INSTRUCTIONS TO FOLLOW: Examine the entries and show every line in which the word "within" is found.

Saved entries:
((
Lemma truncate_kept h size f : within f -> sensible (CallTruncate h size) f -> kept f (snd (file_Truncate h size f)).
Proof.
  intros W [Hc Hs]. unfold file_Truncate, fileSize, fs_Stat. destruct (b_Stat _ _) as [s|] eqn:Es; [|by apply refused_kept].
  pose proof (stat_size _ _ _ Hc Es). pose proof W as [W1 W2 W3 W4 W5]. pose proof (total_nonneg (lf_Fs f)).
  rewrite (wrap64_id (size - s)) by (unfold int64; lia). rewrite !wrap64_id by (unfold int64; lia).
  destruct (Z.ltb_spec (lf_TotalFileSize f) (size - s + lf_currentSize f)); [by apply refused_kept|].
  destruct (truncate_law (fw_f h) size (lf_Fs f) s Hc (proj1 Hs) Es). apply grown_kept; try done. lia.
Qed.

Lemma write_kept h p f : within f -> sensible (CallWrite h p) f -> kept f (snd (file_Write h p f)).
Proof.
  intros W (Hc & Hp & Ho). unfold file_Write, fileSize, fs_Stat. destruct (b_Stat _ _) as [s|] eqn:Es; [|by apply refused_kept].
  destruct (b_Offset _ _) as [off|] eqn:Eo; [|by apply refused_kept]. specialize (Ho off eq_refl). pose proof (offset_nonneg _ _ _ Eo).
  pose proof (stat_size _ _ _ Hc Es). pose proof W as [W1 W2 W3 W4 W5]. pose proof (total_nonneg (lf_Fs f)).
  destruct (write_law (fw_f h) p (lf_Fs f) s off Hc Es Eo) as [L1 L2]. set (n := Z.of_nat (String.length p)) in *.
  assert (0 <= n) by lia. rewrite (wrap64_id (off + n)) by (unfold int64; lia). rewrite (wrap64_id (off + n - s)) by (unfold int64; lia).
  assert (Hg : (if off + n - s <? 0 then 0 else off + n - s) = Z.max 0 (off + n - s)) by (destruct (Z.ltb_spec (off + n - s) 0); lia).
  cbv zeta. rewrite Hg. rewrite !wrap64_id by (unfold int64; lia).
  destruct (Z.ltb_spec (lf_TotalFileSize f) (Z.max 0 (off + n - s) + lf_currentSize f)); [by apply refused_kept|].
  apply grown_kept; try done. lia.
Qed.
))
SOLUTION TO THIS TASK:
Lemma truncate_kept h size f : within f -> sensible (CallTruncate h size) f -> kept f (snd (file_Truncate h size f)).
Lemma write_kept h p f : within f -> sensible (CallWrite h p) f -> kept f (snd (file_Write h p f)).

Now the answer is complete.